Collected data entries
################

(** What follows the last period of a string is determined by the string. *)
Lemma after_last_period_unique (a r b t : string) :
  a +:+ String "." r = b +:+ String "." t ->
  Str.contains "." r = false -> Str.contains "." t = false -> r = t.
Proof.
  revert b. induction a as [|c a IH]; intros [|d b] Heq Hr Ht; simpl in Heq.
  - now injection Heq.
  - exfalso. injection Heq as _ Heq.
    assert (Hocc : Str.contains "." r = true).
    { apply StrFacts.contains_spec. now exists b, t. }
    rewrite Hr in Hocc. discriminate.
  - exfalso. injection Heq as _ Heq.
    assert (Hocc : Str.contains "." t = true).
    { apply StrFacts.contains_spec. now exists a, r. }
    rewrite Ht in Hocc. discriminate.
  - injection Heq as _ Heq. now apply (IH b).
Qed.

Section HandlerFacts.

Context {E : Externals}.

(** A name that ends, up to case, in a period followed by at most four
    ASCII letters or digits has a suffix with which a temporary file can be
    created. *)
Lemma known_extension_is_accepted (name e : string) :
  has_extension name (String "." e) ->
  Str.contains "." e = false ->
  Str.all Str.is_plain e = true ->
  String.length e <= 4 ->
  tempfile_error (snd (splitext name)) = None.
Proof.
  intros (stem & tail & Hname & Htail) Hdot Hplain Hlen.
  destruct tail as [|c tail]; [discriminate|]. simpl in Htail.
  injection Htail as Hc Htail. apply lower_char_is_period in Hc. subst c.
  destruct (splitext_ext name) as [-> | (rest & Hext & Hrest)].
  - apply tempfile_plain_suffix; [simpl; lia | reflexivity].
  - assert (Heq : rest = tail).
    { apply (after_last_period_unique (fst (splitext name)) rest stem tail);
        [|assumption|].
      - rewrite <- Hext, splitext_concat. exact Hname.
      - now rewrite <- contains_period_lower, Htail. }
    rewrite Hext, Heq. apply tempfile_plain_suffix.
    + simpl. rewrite <- (StrFacts.lower_length tail), Htail. lia.
    + simpl. apply all_plain_lower. now rewrite Htail.
Qed.

Lemma image_or_pdf_name_is_accepted (name : string) :
  is_image_name name \/ is_pdf_name name ->
  tempfile_error (snd (splitext name)) = None.
Proof.
  intros [[H | [H | H]] | H];
    refine (known_extension_is_accepted name _ H _ _ _);
    first [reflexivity | simpl; lia].
Qed.

Lemma process_file_unsupported (file : UploadFile) (data : list Byte.byte)
    (w : world) :
  tempfile_error (snd (splitext (filename file))) = None ->
  file_read file = inr data ->
  Str.endswith_any [".png"; ".jpg"; ".jpeg"]%string
    (Str.lower (filename file)) = false ->
  Str.endswith ".pdf" (Str.lower (filename file)) = false ->
  let p := (fresh_stem w, snd (splitext (filename file))) in
  process_file file w
  = (inl (HTTPException 400 "Unsupported file format"),
     World (tmp_files w) (trace w ++ [EvCreate p; EvRemove p])).
Proof.
  intros Hcreate Hread Himg Hpdf p.
  rewrite (process_file_unfold file data w Hcreate Hread), Himg, Hpdf.
  unfold try_finally, raise, os_remove, materialised. simpl. fold p.
  rewrite lookup_insert_eq. f_equal. f_equal.
  - apply delete_insert_id, fresh_stem_unused.
  - now rewrite <- List.app_assoc.
Qed.

Lemma validate_file_unregistered (type : string) (file : UploadFile)
    (w : world) :
  DOCUMENT_KEYWORDS !! type = None ->
  validate_file type file w
  = (inl (HTTPException 500
            (exn_str (HTTPException 400 "Unsupported document type"))), w).
Proof.
  intros Hnone. unfold validate_file, try_except, bind. now rewrite Hnone.
Qed.

Lemma validate_file_registered (type : string) (keywords : list string)
    (file : UploadFile) (w : world) :
  DOCUMENT_KEYWORDS !! type = Some keywords ->
  validate_file type file w
  = match process_file file w with
    | (inl e, w1) => (inl (HTTPException 500 (exn_str e)), w1)
    | (inr raw_text, w1) =>
        let found_keyword := next_match keywords (normalize_text raw_text) in
        (inr {| is_valid := truthy_opt found_keyword;
                message :=
                  if truthy_opt found_keyword
                  then dquote +:+ (str_of_opt found_keyword
                                     +:+ (dquote +:+ " detected."))
                  else "No expected keyword found.";
                debug_text_snippet :=
                  Str.take 1000 (normalize_text raw_text) |}, w1)
    end.
Proof.
  intros Hsome. unfold validate_file, try_except, bind, dict_getitem.
  rewrite Hsome. simpl. destruct (process_file file w) as [[e|raw] w1];
    reflexivity.
Qed.

(** Every exception that leaves the handler is an [HTTPException] with
    status 500. *)
Lemma validate_file_raises_only_500 (type : string) (file : UploadFile)
    (w w' : world) (e : exn) :
  validate_file type file w = (inl e, w') ->
  exists detail, e = HTTPException 500 detail.
Proof.
  destruct (DOCUMENT_KEYWORDS !! type) as [keywords|] eqn:Hlook.
  - rewrite (validate_file_registered _ _ _ _ Hlook).
    destruct (process_file file w) as [[e0|raw] w1]; intros [= <- _]; eauto.
  - rewrite (validate_file_unregistered _ _ _ Hlook). intros [= <- _]. eauto.
Qed.

(** C1.  The specification asks for a client-error status (4xx) when the
    document type or the file extension is unsupported, and for a
    server-error status on every other failure.  The handler does raise
    [HTTPException(status_code=400)] in the first two cases, but it does so
    inside its own [try] block, whose [except Exception] clause catches that
    exception too and raises [HTTPException(status_code=500)] in its place.
    Evaluated on a type that is not registered ([nbi-clearance]) and on a
    registered type with the file name [notes.txt], the handler answers both
    requests with status 500. *)
Theorem unsupported_requests_are_answered_with_500
    (file : UploadFile) (data : list Byte.byte) (w : world) :
  let text_file := {| filename := "notes.txt"; file_read := inr data |} in
  validate_file "nbi-clearance" file w
  = (inl (HTTPException 500
            (exn_str (HTTPException 400 "Unsupported document type"))), w)
  /\ http_status (fst (validate_file "nbi-clearance" file w)) = 500%Z
  /\ fst (validate_file "passport" text_file w)
     = inl (HTTPException 500
              (exn_str (HTTPException 400 "Unsupported file format")))
  /\ http_status (fst (validate_file "passport" text_file w)) = 500%Z.
Proof.
  intros text_file.
  assert (H1 : DOCUMENT_KEYWORDS !! "nbi-clearance"%string = None)
    by (vm_compute; reflexivity).
  assert (H2 : DOCUMENT_KEYWORDS !! "passport"%string
               = Some ["passport"; "republic of the philippines passport"]%string)
    by (vm_compute; reflexivity).
  rewrite (validate_file_unregistered _ file w H1).
  rewrite (validate_file_registered _ _ text_file w H2).
  assert (H3 : tempfile_error (snd (splitext (filename text_file))) = None).
  { apply (known_extension_is_accepted "notes.txt" "txt");
      [|reflexivity|reflexivity|simpl; lia].
    exists "notes"%string, ".txt"%string. now split. }
  rewrite (process_file_unsupported text_file data w H3 eq_refl eq_refl
             eq_refl).
  repeat split.
Qed.

(** C5, as amended.  Once the temporary file could be created and the
    upload has been copied into it, routing looks only at the end of the
    file name and ignores the case of its letters: a name ending in [.png],
    [.jpg] or [.jpeg] goes to the image path, a name ending in [.pdf] to
    the PDF path, and any other name makes [process_file] raise the
    unsupported-format error (status 400 at this level) without calling
    either extractor.  For the image and PDF names the file can always be
    created as far as the name is concerned; for the other names this is a
    condition, because the suffix is taken from the client's file name. *)
Theorem process_file_routes_by_extension
    (file : UploadFile) (data : list Byte.byte) (w : world) :
  file_read file = inr data ->
  let p := (fresh_stem w, snd (splitext (filename file))) in
  (is_image_name (filename file) ->
     process_file file w
     = try_finally (extract_text_from_image p) (os_remove p)
         (materialised file data w))
  /\ (is_pdf_name (filename file) ->
        process_file file w
        = try_finally (extract_text_from_pdf p) (os_remove p)
            (materialised file data w))
  /\ (~ is_image_name (filename file) -> ~ is_pdf_name (filename file) ->
        tempfile_error (snd (splitext (filename file))) = None ->
        process_file file w
        = (inl (HTTPException 400 "Unsupported file format"),
           World (tmp_files w) (trace w ++ [EvCreate p; EvRemove p]))).
Proof.
  intros Hread p. repeat split.
  - intros Himg.
    pose proof (image_or_pdf_name_is_accepted _ (or_introl Himg)) as Hcreate.
    apply endswith_any_images_iff in Himg.
    now rewrite (process_file_unfold file data w Hcreate Hread), Himg.
  - intros Hpdf.
    pose proof (image_or_pdf_name_is_accepted _ (or_intror Hpdf)) as Hcreate.
    pose proof (pdf_name_is_not_image_name _ Hpdf) as Himg.
    rewrite <- endswith_any_images_iff in Himg.
    apply not_true_is_false in Himg. apply endswith_lower_iff in Hpdf.
    now rewrite (process_file_unfold file data w Hcreate Hread), Himg, Hpdf.
  - intros Himg Hpdf Hcreate. rewrite <- endswith_any_images_iff in Himg.
    unfold is_pdf_name in Hpdf. rewrite <- endswith_lower_iff in Hpdf.
    apply not_true_is_false in Himg, Hpdf.
    exact (process_file_unsupported file data w Hcreate Hread Himg Hpdf).
Qed.

End HandlerFacts.

Lemma process_file_routes_by_extension_witness :
  let E := Demo.externals [] in
  let file := Demo.upload "Scan.JPG" "PASSPORT" in
  let p := (0, ".JPG"%string) in
  file_read file = inr (String.list_byte_of_string "PASSPORT")
  /\ is_image_name (filename file)
  /\ process_file file Demo.empty_world
     = (inr "PASSPORT"%string,
        World ∅ [EvCreate p; EvExtractImage p; EvRemove p]).
Proof.
  intros E file p.
  assert (Himg : is_image_name (filename file)).
  { right. left. exists "Scan"%string, ".JPG"%string. now split. }
  split; [reflexivity|]. split; [exact Himg|].
  rewrite (proj1 (process_file_routes_by_extension
                    file (String.list_byte_of_string "PASSPORT")
                    Demo.empty_world eq_refl) Himg).
  vm_compute. reflexivity.
Defined.

(** C5, as stated, fails: the name [x.aaa...a], with an extension of 300
    characters, is neither an image name nor a PDF name, and the upload can
    be read, yet [process_file] does not fail with the unsupported-format
    error.  The temporary file is created before the extension is looked
    at, with the client's extension as its suffix; here no file name can
    end in that suffix, so [NamedTemporaryFile] raises [OSError] and no
    routing takes place. *)
Lemma long_extension_fails_before_routing :
  let E := Demo.externals [] in
  let file := Demo.upload Demo.long_extension_name "%PDF" in
  file_read file = inr (String.list_byte_of_string "%PDF")
  /\ ~ is_image_name (filename file)
  /\ ~ is_pdf_name (filename file)
  /\ process_file file Demo.empty_world
     = (inl (LibraryError "OSError"), Demo.empty_world)
  /\ fst (process_file file Demo.empty_world)
     <> inl (HTTPException 400 "Unsupported file format").
Proof.
  intros E file. split; [reflexivity|]. split; [|split].
  - intros H. apply endswith_any_images_iff in H. vm_compute in H.
    discriminate H.
  - intros H. apply endswith_lower_iff in H. vm_compute in H.
    discriminate H.
  - assert (Hrun : process_file file Demo.empty_world
                   = (inl (LibraryError "OSError"), Demo.empty_world))
      by (vm_compute; reflexivity).
    split; [exact Hrun|]. rewrite Hrun. discriminate.
Qed.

################

EXERCISE GOAL
Search the data above for the string "destruct". Report every line where it is found.

TASK SOLUTION
  destruct tail as [|c tail]; [discriminate|]. simpl in Htail.
  destruct (splitext_ext name) as [-> | (rest & Hext & Hrest)].
  rewrite Hsome. simpl. destruct (process_file file w) as [[e|raw] w1];
  destruct (DOCUMENT_KEYWORDS !! type) as [keywords|] eqn:Hlook.
    destruct (process_file file w) as [[e0|raw] w1]; intros [= <- _]; eauto.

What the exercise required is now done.